Fig. 4 Mach bands at a trapezoidal luminance bar (A) can be explained by the multi-scale line/edge representation. At a very coarse scale a wide bar is detected (not shown here). At medium scales the two edges are represented by scaled error functions (B,C) which, when summed, also form a wide bar (D). At fine scales the four ramp edges are represented by positive and negative lines (E), which when summed (F) and combined with signal D create the typical overshoots (G).

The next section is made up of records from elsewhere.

(** C4: the value of a speed entry is the number of hundredths [m / 100]
    obtained from [y = floor((1000 - extra) * timeConstant / 1000) / 1000]
    by dropping the digits after the second decimal place, so that
    [m / 100 <= y < (m + 1) / 100] when [y] is not negative; the entry is
    not a percentage and its search directions are the inverted ones (+1 for
    the lesser breakpoint, -1 for the greater one); the 2.5s entry of
    Spell/Skill Speed at 380 has the value 2.5. *)
Theorem speed_value_formula (baseSpeed : string)
    (timeConstant s extra : Decimal) (inter : option Intermediates) :
  let v := SpeedDerivedValue baseSpeed timeConstant in
  let y := Dec.floor ((Dec.of_Z 1000 - extra) * timeConstant / Dec.of_Z 1000)
           / Dec.of_Z 1000 in
  (∃ m : Z,
     DerivedValue.calcFn v s extra inter = Normal (Dec.of_Z m / Dec.of_Z 100) ∧
     (0 ≤ y → Dec.of_Z m / Dec.of_Z 100 ≤ y ∧ y < Dec.of_Z (m + 1) / Dec.of_Z 100) ∧
     (y < 0 → Dec.of_Z (m - 1) / Dec.of_Z 100 < y ∧ y ≤ Dec.of_Z m / Dec.of_Z 100))
  ∧ DerivedValue.isPercent v = false
  ∧ DerivedValue.hasBreakpoints v = JsBool true
  ∧ DerivedValue.lesserBreakpointDirection v = 1%Z
  ∧ DerivedValue.greaterBreakpointDirection v = (-1)%Z
  ∧ Stat.currentValue StatList.Spell_Skill_Speed = Dec.of_Z 380
  ∧ Stat.extra StatList.Spell_Skill_Speed (Dec.of_Z 380) = Dec.of_Z 0
  ∧ (λ rows : list Entry.t, (λ row, (Entry.name row, Entry.value row)) <$> rows !! 3%nat)
      <$> Stat.derivedValues StatList.Spell_Skill_Speed
    = Done (Normal (Some ("2.5s", Q2Qc 2.5))).
Proof.
  intros v y. split; [|do 6 (split; [reflexivity|])].
  - exists (Dec.truncate (y * Dec.of_Z 100)). split; [done|].
    destruct (truncate_bounds (y * Dec.of_Z 100)) as [Hpos Hneg]. split.
    + intros Hy. destruct Hpos as [Hlo Hhi].
      { rewrite <- (Qcmult_0_l (Dec.of_Z 100)).
        apply Qcmult_le_mono_nonneg_r; [apply Qclt_le_weak, of_Z_100_pos|done]. }
      split; [by apply hundredths_le | by apply hundredths_lt].
    + intros Hy. destruct Hneg as [Hlo Hhi].
      { rewrite <- (Qcmult_0_l (Dec.of_Z 100)).
        by apply Qcmult_lt_mono_pos_r; [apply of_Z_100_pos|]. }
      split; [by apply hundredths_lt_l | by apply hundredths_le_r].
  - compute_done.
Qed.
(** The blockers text comes from one item only, the last that mentions
    blocker or challenge: its label blocker: or blockers: cut off and the
    rest trimmed. What earlier such items said is lost, and without such an
    item the text is empty. *)
Theorem last_blocker_item_wins member now standup :
  (forall before item after,
      content_of standup = (before ++ item :: after)%list ->
      mentions_blocker item = true ->
      (forall later, In later after -> mentions_blocker later = false) ->
      blockers (transformStandupData member now standup) = blockers_of item) /\
  ((forall item, In item (content_of standup) -> mentions_blocker item = false) ->
   blockers (transformStandupData member now standup) = "").
Proof.
  assert (forall items b,
             (forall item, In item items -> mentions_blocker item = false) ->
             fold_left (fun b item => if mentions_blocker item then blockers_of item else b)
                       items b = b) as Hquiet.
  { induction items as [|x items IH]; intros b H; [reflexivity|].
    simpl. rewrite (H x) by now left. apply IH. intros y Hy. apply H. now right. }
  split.
  - intros before item after E Hm Hafter. rewrite transformed_blockers, E.
    rewrite fold_left_app. simpl. rewrite Hm. now apply Hquiet.
  - intros H. rewrite transformed_blockers. now apply Hquiet.
Qed.
End StandupFacts.

Lemma tasks_are_the_other_items_witness :
  In {| Standups.task_id := "task-12-3"; Standups.text := "Ship it";
        Standups.completed := false |}
     (Standups.tasks (Standups.transformStandupData None "now" DemoStandups.row)).
Proof.
  apply (proj2 (tasks_are_the_other_items None "now" DemoStandups.row _)).
  exists 3%nat, "Ship it". repeat split.
Defined.

Lemma last_blocker_item_wins_witness :
  Standups.blockers (Standups.transformStandupData None "now" DemoStandups.row)
  = "waiting for keys".
Proof.
  refine (proj1 (last_blocker_item_wins None "now" DemoStandups.row)
            ["Blockers: none"; " Review search page"]
            "Blocker:  waiting for keys " ["Ship it"] eq_refl eq_refl _).
  intros later [<- | []]. reflexivity.
Defined.
(** X5: with strokes the tweener can resample, a drawing tween is the
    matched strokes, 60 points each, followed by the fading strokes, 40
    points each; none of them is an eraser, so every stroke handed to the
    renderer can be drawn. *)
Theorem drawing_tween_strokes (dist : num -> num -> num -> num -> num)
    (A B : list Stroke) (t : num) :
  DistSpec dist -> Forall tweenable A -> Forall tweenable B ->
  exists o1 o2,
    tweenDrawingsMulti dist A B t = Ok (o1 ++ o2) /\
    length o1
    = length (pairs (matchStrokes dist
                       (filter (fun s => negb (eraser s)) A)
                       (filter (fun s => negb (eraser s)) B))) /\
    Forall (fun s => length (points s) = 60%nat /\ eraser s = false) o1 /\
    Forall (fun s => length (points s) = 40%nat /\ eraser s = false) o2.
Proof.
  intros Hd HA HB.
  destruct (tweenDrawings_ok dist A B t Hd HA HB) as [out Eout].
  destruct (tweenDrawings_inv dist A B t out Eout)
    as [o1 [o2 [o3 [-> [F1 [F2 F3]]]]]].
  exists o1, (o2 ++ o3). split; [exact Eout|]. split; [|split].
  - symmetry. eapply Forall2_length, F1.
  - apply Forall_forall. intros s Hs.
    destruct (Forall2_in_r_exists _ _ _ _ F1 Hs) as [p [_ [sa [sb [_ [_ E]]]]]].
    apply tween_Ok_shape in E. exact E.
  - apply Forall_app. split; apply Forall_forall; intros s Hs.
    + destruct (Forall2_in_r_exists _ _ _ _ F2 Hs) as [p [_ [sa [_ E]]]].
      apply tween_Ok_shape in E. exact E.
    + destruct (Forall2_in_r_exists _ _ _ _ F3 Hs) as [p [_ [sb [_ E]]]].
      apply tween_Ok_shape in E. exact E.
Qed.
(** * Movie-Tickets: the seat-booking engine of [movie.cpp]

    A shallow embedding of [struct ShowInfo], [class Theater], the helpers
    they use and [class MovieBookingService], followed by the properties of
    the seat-id codec, of the free-seat query, of [Theater::bookSeats], of the
    day queries and of the service.

    Conventions.
    - [std::time_t] and [long] are 64-bit (the non-[_WIN32] branch), [int] is
      32-bit; every one of them is a [Z], and conversions to [int] are written
      with their wrap-around ([int_wrap]).
    - [std::string] is [string]; [std::vector<T>] is [list T], read with
      [!!] and written with [<[ i := x ]>]; the [std::unordered_map] of
      [selectMovie] is a [gmap].
    - [localtime_r], [mktime] and [std::sort] belong to the C and C++ run-time:
      they are section variables; the concrete runs use a UTC clock ([Clock])
      and insertion sort, which honours the contract of [std::sort].
    - [double] is the primitive binary64 type [float].
    - A call that can throw [std::length_error] ends in an [outcome] (with
      the theater it leaves) or, for a [const] query, in a [query_result].
    - A thread is a small state machine over the shared theater and its
      mutex; two threads interleave step by step. *)

From Stdlib Require Import ZArith Lia Bool String Ascii Decimal DecimalString DecimalPos.
From Stdlib Require Import Permutation Sorted FunctionalExtensionality.
From Stdlib Require Import PrimFloat.
From stdpp Require Import base tactics option list relations strings sorting gmap.

#[local] Open Scope string_scope.
#[local] Open Scope Z_scope.
(** ** Building one protein subgraph *)

Definition _generate_protein_subgraph (mapping : list (node * node))
    (protein_graph : HostGraph) (G : PatternGraph) (emap_obj : emap)
    : result Occurrence :=
  let mapping := OD.of_pairs (map (λ kv, (kv.2, kv.1)) mapping) in
  let protein_subgraph := relabel_nodes G mapping in
  keyed ← mapM (λ n, r ← getitem (residues emap_obj !! n); mret (res_seq r, n))
               (nodes protein_subgraph);
  let order := (stable_sort (λ x y : Z * node, (x.1 <? y.1)%Z) keyed).*2 in
  sorted_graph ← foldlM (λ (sg : Occurrence) n,
      h ← getitem (node_attr protein_graph n);
      r ← getitem (residues emap_obj !! n);
      let a := {| on_shape := hn_shape h;
                  on_label := n;
                  on_num_label := hn_num_label h;
                  on_aligned_resnum := aligned_residue_number r;
                  on_resnum := res_seq r |} in
      let sg := add_node sg n a in
      mret (mkGraph (mkOccInfo (Some (graph_attr protein_graph))
                               (oi_id (graph_attr sg)))
                    (node_list sg) (edge_list sg)))
    (mkGraph (mkOccInfo None None) [] []) order;
  foldlM (λ (sg : Occurrence) e,
      a ← getitem (edge_attr protein_graph e.1.1 e.1.2);
      mret (add_edge sg e.1.1 e.1.2 a))
    sorted_graph (edge_list protein_subgraph).

(** ** Similarity graphs

    [G_seq] and [G_struct] are [nx.Graph()] objects whose nodes are the
    indices [0 .. n-1] of the pooled list and whose edges carry no
    attribute. *)
Record IndexGraph := mkIndexGraph {
  ig_nodes : list nat;
  ig_edges : list (nat * nat) }.

(** [G.add_edge(i, j)] for two nodes of the graph. *)
Definition ig_add_edge (g : IndexGraph) (i j : nat) : IndexGraph :=
  mkIndexGraph (ig_nodes g) (ig_edges g ++ [(i, j)]).

Definition ig_has_edge (g : IndexGraph) (i j : nat) : bool :=
  bool_decide ((i, j) ∈ ig_edges g) || bool_decide ((j, i) ∈ ig_edges g).

(** [G.adj[v]] *)
Definition ig_neighbors (g : IndexGraph) (v : nat) : list nat :=
  flat_map (λ e : nat * nat,
              if decide (e.1 = v) then [e.2]
              else if decide (e.2 = v) then [e.1] else [])
           (ig_edges g).

(** One level of networkx's [_plain_bfs]: every neighbour of the current
    level that was not seen yet is marked and put in the next level. *)
Definition bfs_visit (g : IndexGraph) (st : list nat * list nat) (v : nat)
    : list nat * list nat :=
  foldl (λ (st : list nat * list nat) w,
           if bool_decide (w ∈ st.1) then st else (st.1 ++ [w], st.2 ++ [w]))
        st (ig_neighbors g v).

Fixpoint bfs_levels (fuel : nat) (g : IndexGraph) (seen level : list nat)
    : list nat :=
  match fuel with
  | 0 => seen
  | S fuel' =>
      match level with
      | [] => seen
      | _ =>
          let st := foldl (bfs_visit g) (seen, []) level in
          bfs_levels fuel' g st.1 st.2
      end
  end.

(** The set returned by [_plain_bfs(G, source)], in order of discovery. No
    walk has more levels than the graph has nodes. *)
Definition _plain_bfs (g : IndexGraph) (source : nat) : list nat :=
  bfs_levels (S (length (ig_nodes g))) g [source] [source].

(** [nx.connected_components(G)]: the components in the order of their first
    node. Each component is a Python set; the model lists its members in
    the order of discovery. *)
Definition cc_step (g : IndexGraph) (st : list nat * list (list nat)) (v : nat)
    : list nat * list (list nat) :=
  if bool_decide (v ∈ st.1) then st
  else let c := _plain_bfs g v in (st.1 ++ c, st.2 ++ [c]).

Definition connected_components (g : IndexGraph) : list (list nat) :=
  (foldl (cc_step g) ([], []) (ig_nodes g)).2.

(** [sorted(cc, key=len, reverse=True)] *)
Definition sorted_by_len_desc (cc : list (list nat)) : list (list nat) :=
  stable_sort (λ x y : list nat, length y <? length x) cc.

(** ** _gen_groups *)

Definition graph_id (x : Occurrence) : result string :=
  getitem (oi_id (graph_attr x)).

Definition getindex {A} (l : list A) (i : nat) : result A :=
  match l !! i with Some a => Ok a | None => Raise IndexError end.
Lemma lastn_snoc n l x :
  (0 < n)%nat -> (n <= length l)%nat ->
  lastn n (l ++ [x]) = drop 1 (lastn n l) ++ [x].
Proof.
  intros Hn Hl. unfold lastn. rewrite drop_drop, length_app. cbn.
  rewrite drop_app_le by lia. f_equal. f_equal. lia.
Qed.
(** A filter keeps a list all of whose elements satisfy the predicate. *)
Lemma filter_all (P : A -> Prop) `{forall x, Decision (P x)} l :
  (forall x, x ∈ l -> P x) -> filter P l = l.
Proof.
  induction l as [|x l IH]; intros Hl; [done|].
  rewrite filter_cons_True by (apply Hl; left). f_equal. apply IH. intros y Hy. apply Hl. by right.
Qed.

(** Two filters that exclude each other leave nothing. *)
Lemma filter_none (P Q : A -> Prop) `{forall x, Decision (P x)} `{forall x, Decision (Q x)} l :
  (forall x, P x -> Q x -> False) -> filter P (filter Q l) = [].
Proof.
  intros Hpq. destruct (filter P (filter Q l)) as [|x xs] eqn:Heq; [done|].
  assert (x ∈ filter P (filter Q l)) as Hx by (rewrite Heq; left).
  apply list_elem_of_filter in Hx as [Hp Hx]. apply list_elem_of_filter in Hx as [Hq _].
  by destruct (Hpq x).
Qed.

Lemma filter_comm (P Q : A -> Prop) `{forall x, Decision (P x)} `{forall x, Decision (Q x)} l :
  filter P (filter Q l) = filter Q (filter P l).
Proof. rewrite !list_filter_filter. apply list_filter_iff. intros x. tauto. Qed.
End lists.

(** ** Step relations *)

(** An invariant of every step holds along every run. *)
Lemma rtc_invariant {A} (R : relation A) (P : A -> Prop) x y :
  (forall a b, R a b -> P a -> P b) -> rtc R x y -> P x -> P y.
Proof. intros Hstep Hrun. induction Hrun; eauto. Qed.

(** ** Sequences of operations *)

(** Run operations in order, collecting their results. *)
Fixpoint run_ops {S O X} (run : O -> S -> S * X) (os : list O) (s : S) : S * list X :=
  match os with
  | [] => (s, [])
  | o :: os' => let '(s, x) := run o s in let '(s, xs) := run_ops run os' s in (s, x :: xs)
  end.

(** ** Finite maps *)

(** [m[k]] on a Go map whose missing keys read as the zero value. *)
Definition lookup_default {A} (d : A) (k : string) (m : gmap string A) : A :=
  default d (m !! k).

(** ** Strings *)

#[global] Arguments Ascii.eqb : simpl never.

(** [strings.HasPrefix]. *)
Fixpoint hasPrefix (s prefix : string) {struct prefix} : bool :=
  match prefix, s with
  | EmptyString, _ => true
  | String c p, String d s' => if Ascii.eqb c d then hasPrefix s' p else false
  | _, EmptyString => false
  end.

(** [strings.Contains] with a one-byte needle. *)
Fixpoint containsByte (s : string) (c : Ascii.ascii) : bool :=
  match s with
  | EmptyString => false
  | String d s' => Ascii.eqb c d || containsByte s' c
  end.

(** [fmt.Sprintf("%d", n)] for a non-negative integer. *)
Definition itoa (n : Z) : string := pretty (Z.to_N n).

Lemma str_app_cons c p s : String c p +:+ s = String c (p +:+ s).
Proof. reflexivity. Qed.

Lemma str_app_nil s : "" +:+ s = s.
Proof. reflexivity. Qed.

Lemma hasPrefix_app p s : hasPrefix (p +:+ s) p = true.
Proof.
  induction p as [|c p IH]; [by destruct s|].
  rewrite str_app_cons. simpl. by rewrite Ascii.eqb_refl.
Qed.

Lemma hasPrefix_inv s p : hasPrefix s p = true -> exists t, s = p +:+ t.
Proof.
  revert s. induction p as [|c p IH]; intros s Hp; [by exists s|].
  destruct s as [|d s]; [done|]. cbn in Hp.
  destruct (Ascii.eqb_spec c d) as [->|]; [|done].
  destruct (IH _ Hp) as [t ->]. by exists t.
Qed.

Lemma itoa_inj a b : 0 <= a -> 0 <= b -> itoa a = itoa b -> a = b.
Proof.
  intros Ha Hb H. unfold itoa in H. apply (inj pretty) in H.
  by apply Z2N.inj in H.
Qed.
(* ===== verification/Fnv.v ===== *)
(** * The FNV-1a hashes of [hash/fnv]

    [New32a]/[Sum32] (router hashing) and [New64a]/[Sum64] (cluster election,
    placement and routing), over the bytes of a string. *)

From S2P Require Import Prelude.

Definition byteOf (c : ascii) : Z := Z.of_nat (nat_of_ascii c).

Fixpoint fnv32a_from (h : Z) (s : string) : Z :=
  match s with
  | EmptyString => h
  | String c s' => fnv32a_from (u32 (Z.lxor h (byteOf c) * 16777619)) s'
  end.

Definition fnv32a (s : string) : Z := fnv32a_from 2166136261 s.

Fixpoint fnv64a_from (h : Z) (s : string) : Z :=
  match s with
  | EmptyString => h
  | String c s' => fnv64a_from (u64 (Z.lxor h (byteOf c) * 1099511628211)) s'
  end.

Definition fnv64a (s : string) : Z := fnv64a_from 14695981039346656037 s.

Lemma fnv32a_range s : 0 <= fnv32a s < u32_modulus.
Proof.
  unfold fnv32a. assert (0 <= 2166136261 < u32_modulus) as H by done. revert H.
  generalize 2166136261. induction s as [|c s IH]; intros h Hh; cbn [fnv32a_from]; [done|].
  apply IH, u32_range.
Qed.

Lemma fnv64a_range s : 0 <= fnv64a s < u64_modulus.
Proof.
  unfold fnv64a. assert (0 <= 14695981039346656037 < u64_modulus) as H by done. revert H.
  generalize 14695981039346656037. induction s as [|c s IH]; intros h Hh; cbn [fnv64a_from]; [done|].
  apply IH, u64_range.
Qed.

#[export] Hint Resolve fnv32a_range fnv64a_range : wc.

(** The published test vectors of the two functions. *)
Example fnv32a_a : fnv32a "a" = 3826002220.
Proof. reflexivity. Qed.

Example fnv64a_foobar : fnv64a "foobar" = 9625390261332436968.
Proof. reflexivity. Qed.
Definition sendPIDWithSender (fuel : nat) (senderActorID : string) (pid : PID) (p : payload)
    : M PIDSendAck :=
  msgID ← total nextMsgID;
  handled ← total (routeAskReply pid p msgID);
  match handled with
  | Some askAck =>
      _ ← upd (if decide (psa_Outcome askAck = PIDDelivered)
               then emitPID EventPIDDelivered pid msgID (psa_Outcome askAck) ""
               else emitPID EventPIDRejected pid msgID (psa_Outcome askAck)
                      (PIDDeliveryOutcome_string (psa_Outcome askAck)));
      mret askAck
  | None =>
      cfg ← gets rt_cfg;
      match cf_remoteSend cfg with
      | Some remoteSend =>
          if IsRemote pid (cf_nodeID cfg) then
            _ ← upd (ext_call (ExtRemoteSend senderActorID pid p msgID));
            let '(ack, err) := remoteSend senderActorID pid p msgID in
            match err with
            | Some e => _ ← upd (emitPID EventPIDRejected pid msgID PIDUnresolved e); mret ack
            | None => _ ← upd (emitPID EventPIDDelivered pid msgID PIDDelivered ""); mret ack
            end
          else sendPIDLocal fuel senderActorID pid p msgID
      | None => sendPIDLocal fuel senderActorID pid p msgID
      end
  end.

Definition SendPID (fuel : nat) (pid : PID) (p : payload) : M PIDSendAck :=
  sendPIDWithSender fuel "" pid p.

Definition DeliverPID (fuel : nat) (pid : PID) (p : payload) : M PIDSendAck := SendPID fuel pid p.

(** [CrossActorSendByActorID] and [CrossActorSendPID]. *)
Definition CrossActorSendByActorID (fuel : nat) (senderActorID targetActorID : string) (p : payload)
    : M SubmitAck :=
  r0 ← gets id;
  let mode := GatewayMode (pp_resolver (rt_pids r0)) in
  if bool_decide (pp_policy (rt_pids r0) = PIDInteractionPolicyPIDOnly)
     && negb (bool_decide (senderActorID = ""%string))
     && negb (bool_decide (senderActorID = targetActorID))
  then
    msgID ← total nextMsgID;
    _ ← upd (putOutcome msgID targetActorID ResultRejectedFound ErrNonPIDCrossActor);
    _ ← upd (emitGuardrail senderActorID mode GuardrailPolicyRejectNonPID ErrNonPIDCrossActor);
    mret (mkSubmitAck SubmitRejectedFound msgID)
  else
    _ ← upd (emitGuardrail senderActorID mode GuardrailPolicyAccept "");
    Send fuel targetActorID p.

This model provides a completely new way for image (re)construction, not like coding based on wavelets or simple cells. An additional observation is that there is a lot of neural noise in the system and we do not know whether there exist simple and complex cells etc. at all retinotopic positions and tuned to all scales and all orientations (representation noise and completeness). Stained maps of hypercolumns and dendritic/axonal ﬁelds of most if not all cells look rather random (Hubel, 1995). Nevertheless, the image that we perceive looks rather stable and complete. It is very simple to simulate what happens when we suppress information, both in the brightness model as described above and in wavelet coding, the latter being modelled by considering the summation of responses of simple-cells. For example, we can suppress one entire scale channel, or 50% of all information by a random selection. Figure 5 shows what happens: the result is a very graceful degradation in the case of the brightness model, but a very disturbing rippling in the case of wavelet coding. This rippling in image coding requires sophisticated post-processing to reduce the effect, see for example Ye et al. (2004).

Fig. 5 Image coding based on wavelets (left) and the brightness model (right). In both cases a limited number of scales has been used (top), which leads to severe rippling in the case of coding. If from all information only half is randomly selected, the coding result further deteriorates (bottom-left) but not the brightness result (bottom-right).

In the meantime the two questions at the end of Section 2.4 have been addressed: (a) The image that we perceive is a virtual construction by a symbolic line and edge interpretation, i.e. it is not a re-construction with no need for “yet another observer” in our brain who must analyse the reconstructed image for object recognition etc. In fact, object recognition and brightness perception have been combined into a single process: indeed, our simulations showed that object categorisation and recognition can be obtained by using different multi-scale image representations, i.e. either line/edge maps with event positions and types, or by the unimodal line and bimodal edge representations (Rodrigues and du Buf, 2006a,b). (b) There is no precise region in our brain where the image that we perceive is created. Our model is limited to feature extractions in V1 and beyond, but this information must propagate to higher brain regions, eventually leading to consciousness, at the least being aware of our position in our actual environment. In other words, we may say that our perceived image, and therefore also at least part of our consciousness, are constructed by the entire brain, perhaps with an emphasis on the visual cortex. This is a holistic view, but it should be mentioned that the local-global discussion about consciousness might be a hornets’ nest (Koch, 2004; Bauer, 2004).

Above we wrote that colour is represented in the CO blobs in V1, possibly in the form of sampled values that represent homogeneous object regions. However, recently it was found that many colour cells in V1 are orientation tuned (Friedman et al., 2003). This probably means that such oriented edge (contour) cells also contribute to colour perception and not only to achromatic brightness as exploited in our brightness model. In addition, contour processing may play an important role in colour constancy, with different weights of near and far (local and global) contour components in the normalisation process, in addition to near and far colour samples; for a computational model see for example Rizzi et al. (2003). It should also be added that part of all neural connections may be more static and a result of evolution, i.e. brightness as an ecological interpretation of learned patterns in natural images (Yang and Purves, 2004). All such complications, including long- and short-term adaptation effects and input-output amplitude nonlinearities, which have not even been mentioned until here, make us realise that we are far away from a uniﬁed framework.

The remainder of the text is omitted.